BEGIN
(* ===== verification/GroupMessages.v ===== *)
(** * Messages of a group

    The messages of [src/config/groups/keys.cpp]: [rekey] and [key_supplement] distribute keys,
    [load_key_message] reads them, [encrypt_message] and [decrypt_message] use them. *)
From S2P Require Import Prelude OMap Util Internal BtValue ThirdParty Bencode ConfigData ConfigParse.
From S2P Require Import ConfigMessage Encrypt SessionEncrypt Protos ConfigBase Multipart BaseSync.
From S2P Require Import MultiEncrypt DictField UserProfileConfig ContactsConfig GroupMembers GroupKeys.

Definition MESSAGE_KEY_MULTIPLE : Z := 45.
Definition MAX_PLAINTEXT_MESSAGE_SIZE : Z := 1000000.
Definition seed_hash_key : bytes := "SessionGroupKeySeed".
Definition enc_key_hash_key : bytes := "SessionGroupKeyGen".
Definition enc_key_admin_hash_key : bytes := "SessionGroupKeyAdminKey".
Definition enc_key_member_hash_key : bytes := "SessionGroupKeyMemberKey".
Definition junk_seed_hash_key : bytes := "SessionGroupJunkMembers".

(** [std::to_string] of an [int64_t] *)
Definition to_string (z : Z) : bytes := print_int z.

(** Cutting junk into entries of [n] bytes; [n] entries are asked for, so [count] is exact. *)
Fixpoint chunks (count n : nat) (data : bytes) : list bytes :=
  match count with
  | O => []
  | S count => take n data :: chunks count n (drop n data)
  end.

Section WithLibraries.
Context `{Oxenc} `{X25519} `{Aead} `{Zstd} `{Protobuf} `{TextEncodings} `{Randombytes}.

Definition compute_xpk (ed25519_pk : bytes) : res bytes :=
  match ed_pk_to_curve25519 ed25519_pk with Some x => Ok x | None => Throw RuntimeError end.

(** [Keys::sign] *)
Definition keys_sign (k : Keys) (data : bytes) : res bytes :=
  match signer_ k with
  | None => Throw RuntimeError  (* std::bad_function_call *)
  | Some f => let sig := f data in
              _ ← throw_if (negb (size_of sig =? 64)) LogicError; Ok sig
  end.

(** [d.append_signature("~", sign)] and the finished dict. *)
Definition sign_dict (k : Keys) (d : bt_dict) : res bytes :=
  sig ← keys_sign k (bt_dict_open d);
  Ok (bt_dict_print (d ++ [(bs "~", BStr sig)])).

(** ** Issuing keys *)

Definition sid_pks (sids : list bytes) : res (list bytes) :=
  foldM (fun l sid => pk ← session_id_pk sid "05"; Ok (l ++ [pk])) [] sids.

(** The junk that fills the member keys up to a multiple of [MESSAGE_KEY_MULTIPLE]. *)
Definition junk_member_keys (member_count : Z) (h1 sk : bytes) : list bytes :=
  if member_count mod MESSAGE_KEY_MULTIPLE =? 0 then []
  else
    let n_junk := MESSAGE_KEY_MULTIPLE - member_count mod MESSAGE_KEY_MULTIPLE in
    let rng_seed := generichash 32 junk_seed_hash_key (h1 ++ sk) in
    chunks (Z.to_nat n_junk) 48 (randombytes_deterministic (48 * n_junk) rng_seed).

(** [keys_.empty() ? 0 : keys_.back().generation + 1] *)
Definition next_generation (k : Keys) : res Z :=
  match last (keys_ k) with None => Ok 0 | Some i => int64_add (ki_generation i) 1 end.

(** [H1(members || generation || H2(seed))] of [rekey]. *)
Definition rekey_hash (sids : list bytes) (gen : Z) (h2 : bytes) : bytes :=
  generichash 56 enc_key_hash_key (concat sids ++ to_string gen ++ h2).

(** The new generation and key, and the message that carries them, without its signature. *)
Definition rekey_body (k : Keys) (ms : Members) : res (Z * bytes * bt_dict) :=
  match sig_sk k, sig_pk k with
  | Some sk, Some pk =>
      group_xpk ← compute_xpk pk;
      let group_xsk := ed_sk_to_curve25519 sk in
      h2 ← keys_seed_hash k seed_hash_key;
      mems ← members_list ms;
      let sids := mem_session_id <$> mems in
      gen ← next_generation k;
      let h1 := rekey_hash sids gen h2 in
      let enc_key := take 32 h1 in
      let nonce := take 24 (drop 32 h1) in
      member_k ← keys_seed_hash k enc_key_admin_hash_key;
      let encrypted := aead_encrypt enc_key nonce member_k in
      member_xpks ← sid_pks sids;
      cs ← encrypt_for_multiple [enc_key] member_xpks nonce group_xsk group_xpk
             enc_key_member_hash_key true;
      Ok (gen, enc_key,
          [(bs "#", BStr nonce); (bs "G", BInt gen); (bs "K", BStr encrypted);
           (bs "k", BList (BStr <$> (cs ++ junk_member_keys (size_of cs) h1 sk)))])
  | _, _ => Throw LogicError
  end.

(** [Keys::rekey(info, members)]: (the message, the object, info and members). *)
Definition rekey (k : Keys) (g : group_configs) : res (bytes * Keys * group_configs) :=
  let! (gen, enc_key, body) := rekey_body k (members g) in
  conf ← sign_dict k body;
  let k := set_pending k enc_key conf gen (needs_dump_ k) in
  g ← replace_group_keys g (group_keys k) true;
  Ok (conf, set_pending k enc_key conf gen true, g).

(** [Keys::key_supplement(sids)] *)
Definition key_supplement (k : Keys) (sids : list bytes) : res bytes :=
  match sig_sk k, sig_pk k with
  | Some sk, Some pk =>
      match last (keys_ k) with
      | None => Throw LogicError
      | Some back =>
          group_xpk ← compute_xpk pk;
          let group_xsk := ed_sk_to_curve25519 sk in
          let supp_keys := bt_list_print (key_dict <$> keys_ k) in
          h2 ← keys_seed_hash k seed_hash_key;
          let nonce := generichash 24 enc_key_hash_key (concat sids ++ supp_keys ++ h2) in
          member_xpks ← sid_pks sids;
          cs ← encrypt_for_multiple [supp_keys] member_xpks nonce group_xsk group_xpk
                 enc_key_member_hash_key true;
          _ ← throw_if (is_nil cs) RuntimeError;
          sign_dict k [(bs "#", BStr nonce); (bs "+", BList (BStr <$> cs));
                       (bs "G", BInt (ki_generation back))]
      end
  | _, _ => Throw LogicError
  end.

(** ** Loading keys *)

(** The callback [next_ciphertext] over the list of encrypted keys: checks the size of every
    entry and returns the next one, or goes on to the end if there is nothing to look for. *)
Fixpoint next_ciphertext (valid : Z -> bool) (skip : bool) (pos : Z) (l : bt_list) :
    res (option bytes * (Z * bt_list)) :=
  match l with
  | [] => Ok (None, (pos, []))
  | v :: l' =>
      s ← as_string v;
      _ ← throw_if (negb (valid (size_of s))) ConfigValueError;
      if skip then next_ciphertext valid skip (pos + 1) l' else Ok (Some s, (pos + 1, l'))
  end.

(** Looking for one's own entry, then [while (next_ciphertext()) {}], which checks what is left
    (whether or not the entries are returned).  Returns the plaintext and, given its use
    [on_plaintext] in between, the position reached. *)
Definition find_own_entry {A} (valid : Z -> bool) (skip : bool) (l : bt_list)
    (nonce xsk xpk group_xpk : bytes) (on_plaintext : option bytes -> res A) : res (A * Z) :=
  let! (plaintext, (pos, rest)) :=
    decrypt_for_multiple (fun st => next_ciphertext valid skip st.1 st.2) (S (length l)) (-1, l)
      nonce xsk xpk group_xpk enc_key_member_hash_key in
  a ← on_plaintext plaintext;
  let! (_, (pos, _)) := next_ciphertext valid true pos rest in
  Ok (a, pos).

(** The key infos of a supplement. *)
Definition load_key_list (plaintext : option bytes) : res (list key_info) :=
  match plaintext with
  | None => Ok []
  | Some p =>
      match bt_list_parse p with
      | None => Throw BtInvalid
      | Some (infos, complete) =>
          ks ← foldM (fun ks v => i ← load_key_dict v; Ok (ks ++ [i])) [] infos;
          _ ← throw_if (negb complete) BtInvalid; Ok ks
      end
  end.

(** A supplemental message: (new keys, max_gen, the consumer). *)
Definition load_supplement (k : Keys) (nonce xsk xpk group_xpk : bytes) (d : dict_consumer) :
    res (list key_info * option Z * dict_consumer) :=
  let! (_, v, d) := dc_next d in
  supp ← as_list v;
  let! (ks, _) := find_own_entry (fun n => 52 + XCHACHA_ABYTES <=? n) (admin k) supp
                    nonce xsk xpk group_xpk load_key_list in
  let! (v, d) := dc_require "G" ConfigValueError d in
  g ← as_int64 v;
  Ok (ks, Some g, d).

(** A full message.  The nonce's size is only asserted before an admin's key is decrypted: a
    shorter one is read past its end. *)
Definition load_full (k : Keys) (timestamp_ms : Z) (nonce xsk xpk group_xpk : bytes)
    (d : dict_consumer) : res (list key_info * option Z * dict_consumer) :=
  timestamp ← sys_time_from_ms timestamp_ms;
  let! (v, d) := dc_require "G" ConfigValueError d in
  generation ← as_int64 v;
  _ ← throw_if (generation <? 0) ConfigValueError;
  let! (v, d) := dc_require "K" ConfigValueError d in
  admin_key ← as_string v;
  _ ← throw_if (negb (size_of admin_key =? 32 + XCHACHA_ABYTES)) ConfigValueError;
  found ← (if admin k then
             kk ← keys_seed_hash k enc_key_admin_hash_key;
             _ ← throw_if (size_of nonce <? XCHACHA_NPUBBYTES) UB;
             match aead_decrypt admin_key (take 24 nonce) kk with
             | Some key => Ok (Some key)
             | None => Throw ConfigValueError
             end
           else Ok None);
  let! (v, d) := dc_require "k" ConfigValueError d in
  key_list ← as_list v;
  let found_key := match found with Some _ => true | None => false end in
  let! (found, pos) := find_own_entry (fun n => n =? 32 + XCHACHA_ABYTES) found_key key_list
                         nonce xsk xpk group_xpk
                         (fun p => Ok (match p with Some key => Some key | None => found end)) in
  _ ← throw_if (negb ((pos + 1) mod MESSAGE_KEY_MULTIPLE =? 0)) ConfigValueError;
  Ok (match found with
      | Some key => ([{| ki_key := key; ki_timestamp := timestamp; ki_generation := generation |}],
                     None, d)
      | None => ([], Some generation, d)
      end).

(** The part of [load_key_message] after the message has been verified. *)
Definition accept_keys (k : Keys) (hash : bytes) (loaded : list key_info) (max_gen : option Z)
    (g : group_configs) : res (bool * Keys * group_configs) :=
  let drop_pending :=
    match loaded with
    | first :: _ => admin k && has_pending k &&
        ((pending_gen_ k <? ki_generation first) || bool_decide (ki_key first = pending_key_ k))
    | [] => false
    end in
  let k := if drop_pending then set_pending k (pending_key_ k) [] (pending_gen_ k) true else k in
  match loaded, max_gen with
  | _ :: _, _ =>
      k ← foldM (fun k i => insert_key k hash i) k loaded;
      g ← replace_group_keys g (group_keys k) false;
      Ok (true, k, g)
  | [], Some gen =>
      k ← remove_expired (set_key_list k (keys_ k) (activate gen hash (active_msgs_ k)) (needs_dump_ k));
      Ok (false, set_key_list k (keys_ k) (active_msgs_ k) true, g)
  | [], None => Ok (false, k, g)
  end.

(** An admin's own X25519 keys are not computed: the arrays are left as they are and what is
    derived from them is not used; they are zero here. *)
Definition member_keys (k : Keys) : res (bytes * bytes) :=
  if admin k then Ok (zero_hash, zero_hash)
  else
    xpk ← compute_xpk (drop 32 (user_ed25519_sk k));
    Ok (ed_sk_to_curve25519 (user_ed25519_sk k), xpk).

(** [Keys::load_key_message(hash, data, timestamp_ms, info, members)] *)
Definition load_key_message (k : Keys) (hash data : bytes) (timestamp_ms : Z) (g : group_configs) :
    res (bool * Keys * group_configs) :=
  d ← dc_open data;
  match sig_pk k, verifier_ k with
  | Some pk, Some vf =>
      group_xpk ← compute_xpk pk;
      let! (v, d) := dc_require "#" ConfigValueError d in
      nonce ← as_string v;
      let! (xsk, xpk) := member_keys k in
      let! (found, d) := dc_skip_until "+" d in
      let! (loaded, max_gen, d) :=
        (if (found : bool) then load_supplement k nonce xsk xpk group_xpk d
         else load_full k timestamp_ms nonce xsk xpk group_xpk d) in
      _ ← verify_config_sig d (Some vf) None false;
      accept_keys k hash loaded max_gen g
  | _, _ => Throw LogicError
  end.

(** ** Messages *)

Definition ENCRYPT_OVERHEAD : Z := XCHACHA_NPUBBYTES + XCHACHA_ABYTES.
END
• **TASK DIRECTIONS**: Copy exactly the lines from the top of the entries through the line with "Definition MAX_PLAINTEXT_MESSAGE_SIZE : Z" in it, please, keeping both ends and adding nothing.

• **ANSWER**:
(* ===== verification/GroupMessages.v ===== *)
(** * Messages of a group

    The messages of [src/config/groups/keys.cpp]: [rekey] and [key_supplement] distribute keys,
    [load_key_message] reads them, [encrypt_message] and [decrypt_message] use them. *)
From S2P Require Import Prelude OMap Util Internal BtValue ThirdParty Bencode ConfigData ConfigParse.
From S2P Require Import ConfigMessage Encrypt SessionEncrypt Protos ConfigBase Multipart BaseSync.
From S2P Require Import MultiEncrypt DictField UserProfileConfig ContactsConfig GroupMembers GroupKeys.

Definition MESSAGE_KEY_MULTIPLE : Z := 45.
Definition MAX_PLAINTEXT_MESSAGE_SIZE : Z := 1000000.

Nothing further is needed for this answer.